- Your assignment -
Please state how many lines in the records below contain the word "Ltac", giving only the number.

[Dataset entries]

□ □ □ □ □

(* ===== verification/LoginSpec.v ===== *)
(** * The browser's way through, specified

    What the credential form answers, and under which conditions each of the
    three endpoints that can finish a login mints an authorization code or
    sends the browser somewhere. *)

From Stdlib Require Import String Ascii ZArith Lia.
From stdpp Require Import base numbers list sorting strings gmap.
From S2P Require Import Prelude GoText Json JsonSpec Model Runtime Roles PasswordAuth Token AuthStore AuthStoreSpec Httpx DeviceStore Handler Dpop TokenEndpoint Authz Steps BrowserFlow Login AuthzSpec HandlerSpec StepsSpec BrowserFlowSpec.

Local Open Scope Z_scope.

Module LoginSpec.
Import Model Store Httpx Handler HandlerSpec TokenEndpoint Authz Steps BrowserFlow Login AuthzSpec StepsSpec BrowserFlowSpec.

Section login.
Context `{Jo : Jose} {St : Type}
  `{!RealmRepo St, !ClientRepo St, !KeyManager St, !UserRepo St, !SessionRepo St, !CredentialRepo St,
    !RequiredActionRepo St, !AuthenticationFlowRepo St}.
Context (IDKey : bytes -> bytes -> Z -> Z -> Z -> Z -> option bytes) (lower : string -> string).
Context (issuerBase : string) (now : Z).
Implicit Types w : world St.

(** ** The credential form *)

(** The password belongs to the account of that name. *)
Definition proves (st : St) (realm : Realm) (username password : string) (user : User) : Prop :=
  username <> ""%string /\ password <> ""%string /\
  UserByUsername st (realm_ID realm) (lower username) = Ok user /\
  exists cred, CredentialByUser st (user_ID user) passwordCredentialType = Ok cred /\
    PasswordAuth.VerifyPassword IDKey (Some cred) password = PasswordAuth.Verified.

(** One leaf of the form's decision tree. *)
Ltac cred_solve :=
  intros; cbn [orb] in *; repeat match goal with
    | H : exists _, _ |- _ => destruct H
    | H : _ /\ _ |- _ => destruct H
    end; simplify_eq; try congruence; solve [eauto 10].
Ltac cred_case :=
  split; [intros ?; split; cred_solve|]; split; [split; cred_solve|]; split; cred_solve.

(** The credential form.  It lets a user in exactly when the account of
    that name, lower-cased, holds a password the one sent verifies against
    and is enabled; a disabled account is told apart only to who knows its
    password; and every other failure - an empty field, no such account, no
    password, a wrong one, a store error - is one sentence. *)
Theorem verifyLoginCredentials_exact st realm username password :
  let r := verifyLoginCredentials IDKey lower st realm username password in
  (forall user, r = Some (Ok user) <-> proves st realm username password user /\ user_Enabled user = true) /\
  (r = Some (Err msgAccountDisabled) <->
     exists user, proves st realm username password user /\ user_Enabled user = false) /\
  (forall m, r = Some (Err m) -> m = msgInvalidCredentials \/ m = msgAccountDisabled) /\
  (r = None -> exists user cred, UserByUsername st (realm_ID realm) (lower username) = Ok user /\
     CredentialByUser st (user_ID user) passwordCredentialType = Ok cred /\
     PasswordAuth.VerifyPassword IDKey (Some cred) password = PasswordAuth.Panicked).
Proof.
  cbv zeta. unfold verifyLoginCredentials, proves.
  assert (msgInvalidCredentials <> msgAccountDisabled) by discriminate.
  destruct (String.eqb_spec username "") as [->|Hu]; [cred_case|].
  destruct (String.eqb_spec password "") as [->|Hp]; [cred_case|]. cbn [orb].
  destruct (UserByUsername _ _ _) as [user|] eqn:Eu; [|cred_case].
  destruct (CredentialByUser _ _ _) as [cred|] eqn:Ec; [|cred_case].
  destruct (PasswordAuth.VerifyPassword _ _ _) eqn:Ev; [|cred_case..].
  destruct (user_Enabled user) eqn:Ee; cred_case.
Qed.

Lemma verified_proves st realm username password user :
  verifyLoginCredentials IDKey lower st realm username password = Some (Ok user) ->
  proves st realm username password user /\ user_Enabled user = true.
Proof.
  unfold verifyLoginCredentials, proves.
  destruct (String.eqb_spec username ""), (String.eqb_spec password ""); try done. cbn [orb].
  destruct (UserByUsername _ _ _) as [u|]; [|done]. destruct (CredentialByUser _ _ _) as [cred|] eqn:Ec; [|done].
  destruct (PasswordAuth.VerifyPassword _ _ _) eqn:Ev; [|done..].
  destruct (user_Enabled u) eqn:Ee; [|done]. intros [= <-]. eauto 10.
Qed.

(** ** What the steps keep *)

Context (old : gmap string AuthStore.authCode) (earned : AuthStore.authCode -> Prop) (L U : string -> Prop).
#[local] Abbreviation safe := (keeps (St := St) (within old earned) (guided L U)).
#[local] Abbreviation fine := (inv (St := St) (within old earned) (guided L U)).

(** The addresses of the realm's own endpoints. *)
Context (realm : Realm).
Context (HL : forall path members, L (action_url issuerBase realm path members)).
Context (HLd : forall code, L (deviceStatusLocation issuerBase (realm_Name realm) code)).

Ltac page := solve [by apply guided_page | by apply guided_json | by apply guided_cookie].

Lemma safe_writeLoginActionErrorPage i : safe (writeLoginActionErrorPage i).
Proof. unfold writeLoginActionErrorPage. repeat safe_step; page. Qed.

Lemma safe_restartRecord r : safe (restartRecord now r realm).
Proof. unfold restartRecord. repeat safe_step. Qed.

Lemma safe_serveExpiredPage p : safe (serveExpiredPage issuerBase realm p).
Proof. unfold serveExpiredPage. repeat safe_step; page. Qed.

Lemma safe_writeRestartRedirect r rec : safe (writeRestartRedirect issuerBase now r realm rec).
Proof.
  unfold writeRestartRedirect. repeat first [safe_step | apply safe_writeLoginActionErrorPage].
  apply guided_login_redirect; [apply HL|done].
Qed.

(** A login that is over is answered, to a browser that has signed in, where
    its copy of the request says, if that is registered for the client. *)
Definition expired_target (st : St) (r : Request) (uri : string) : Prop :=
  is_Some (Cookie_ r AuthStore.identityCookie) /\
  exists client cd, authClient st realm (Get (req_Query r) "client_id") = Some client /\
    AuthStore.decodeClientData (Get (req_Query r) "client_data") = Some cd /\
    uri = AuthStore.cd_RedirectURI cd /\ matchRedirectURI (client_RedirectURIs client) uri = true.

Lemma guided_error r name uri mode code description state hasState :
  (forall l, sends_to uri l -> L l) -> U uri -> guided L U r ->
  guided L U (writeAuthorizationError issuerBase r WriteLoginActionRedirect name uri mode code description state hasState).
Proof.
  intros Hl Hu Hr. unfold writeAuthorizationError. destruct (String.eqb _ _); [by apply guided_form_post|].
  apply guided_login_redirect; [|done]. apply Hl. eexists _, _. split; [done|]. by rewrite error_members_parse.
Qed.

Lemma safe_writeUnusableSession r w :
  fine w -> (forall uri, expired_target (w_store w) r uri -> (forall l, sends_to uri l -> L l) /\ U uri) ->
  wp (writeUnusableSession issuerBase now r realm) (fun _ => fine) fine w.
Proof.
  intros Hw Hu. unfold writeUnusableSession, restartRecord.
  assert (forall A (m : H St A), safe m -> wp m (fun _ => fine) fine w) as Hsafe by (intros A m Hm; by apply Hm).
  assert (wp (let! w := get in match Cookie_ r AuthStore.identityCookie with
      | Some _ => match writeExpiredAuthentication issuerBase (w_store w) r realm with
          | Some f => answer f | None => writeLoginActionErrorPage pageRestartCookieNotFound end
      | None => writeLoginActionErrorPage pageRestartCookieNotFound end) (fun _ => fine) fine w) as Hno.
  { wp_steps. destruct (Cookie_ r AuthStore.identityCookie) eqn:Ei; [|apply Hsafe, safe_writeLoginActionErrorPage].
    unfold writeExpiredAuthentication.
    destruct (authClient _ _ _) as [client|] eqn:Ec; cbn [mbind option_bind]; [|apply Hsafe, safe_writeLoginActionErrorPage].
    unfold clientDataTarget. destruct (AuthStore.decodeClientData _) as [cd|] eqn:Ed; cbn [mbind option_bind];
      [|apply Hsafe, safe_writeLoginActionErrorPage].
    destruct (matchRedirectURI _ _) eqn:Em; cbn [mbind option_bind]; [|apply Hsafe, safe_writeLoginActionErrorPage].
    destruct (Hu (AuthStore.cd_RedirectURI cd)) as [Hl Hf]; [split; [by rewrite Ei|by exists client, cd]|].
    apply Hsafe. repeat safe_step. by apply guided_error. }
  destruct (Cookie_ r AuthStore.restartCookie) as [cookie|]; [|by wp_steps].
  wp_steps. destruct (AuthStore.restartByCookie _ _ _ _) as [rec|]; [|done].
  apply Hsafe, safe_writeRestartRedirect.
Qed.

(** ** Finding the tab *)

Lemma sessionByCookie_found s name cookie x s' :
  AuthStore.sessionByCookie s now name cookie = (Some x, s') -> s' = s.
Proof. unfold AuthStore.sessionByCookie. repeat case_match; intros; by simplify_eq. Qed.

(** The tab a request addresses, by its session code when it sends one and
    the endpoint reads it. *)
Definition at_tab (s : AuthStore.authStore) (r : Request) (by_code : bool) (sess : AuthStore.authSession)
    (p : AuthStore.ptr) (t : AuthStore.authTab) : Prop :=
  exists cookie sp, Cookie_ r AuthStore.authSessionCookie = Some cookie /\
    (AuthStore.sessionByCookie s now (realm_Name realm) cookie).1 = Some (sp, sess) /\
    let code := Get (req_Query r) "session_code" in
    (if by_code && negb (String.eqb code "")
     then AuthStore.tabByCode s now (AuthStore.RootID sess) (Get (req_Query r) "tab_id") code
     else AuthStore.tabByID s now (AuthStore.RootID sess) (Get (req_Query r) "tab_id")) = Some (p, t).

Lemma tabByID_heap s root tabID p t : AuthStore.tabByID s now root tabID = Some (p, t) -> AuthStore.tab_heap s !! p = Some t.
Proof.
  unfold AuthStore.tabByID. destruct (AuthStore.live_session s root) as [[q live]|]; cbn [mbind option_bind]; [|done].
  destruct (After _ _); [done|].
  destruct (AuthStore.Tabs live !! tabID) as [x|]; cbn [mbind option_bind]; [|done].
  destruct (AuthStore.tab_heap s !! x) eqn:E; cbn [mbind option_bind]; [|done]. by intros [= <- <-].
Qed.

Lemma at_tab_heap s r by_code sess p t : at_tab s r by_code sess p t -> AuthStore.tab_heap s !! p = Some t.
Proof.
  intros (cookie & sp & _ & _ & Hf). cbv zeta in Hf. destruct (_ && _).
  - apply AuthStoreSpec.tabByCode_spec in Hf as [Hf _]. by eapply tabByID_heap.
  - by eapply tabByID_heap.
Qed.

□ □ □ □ □

- Expected answer -
3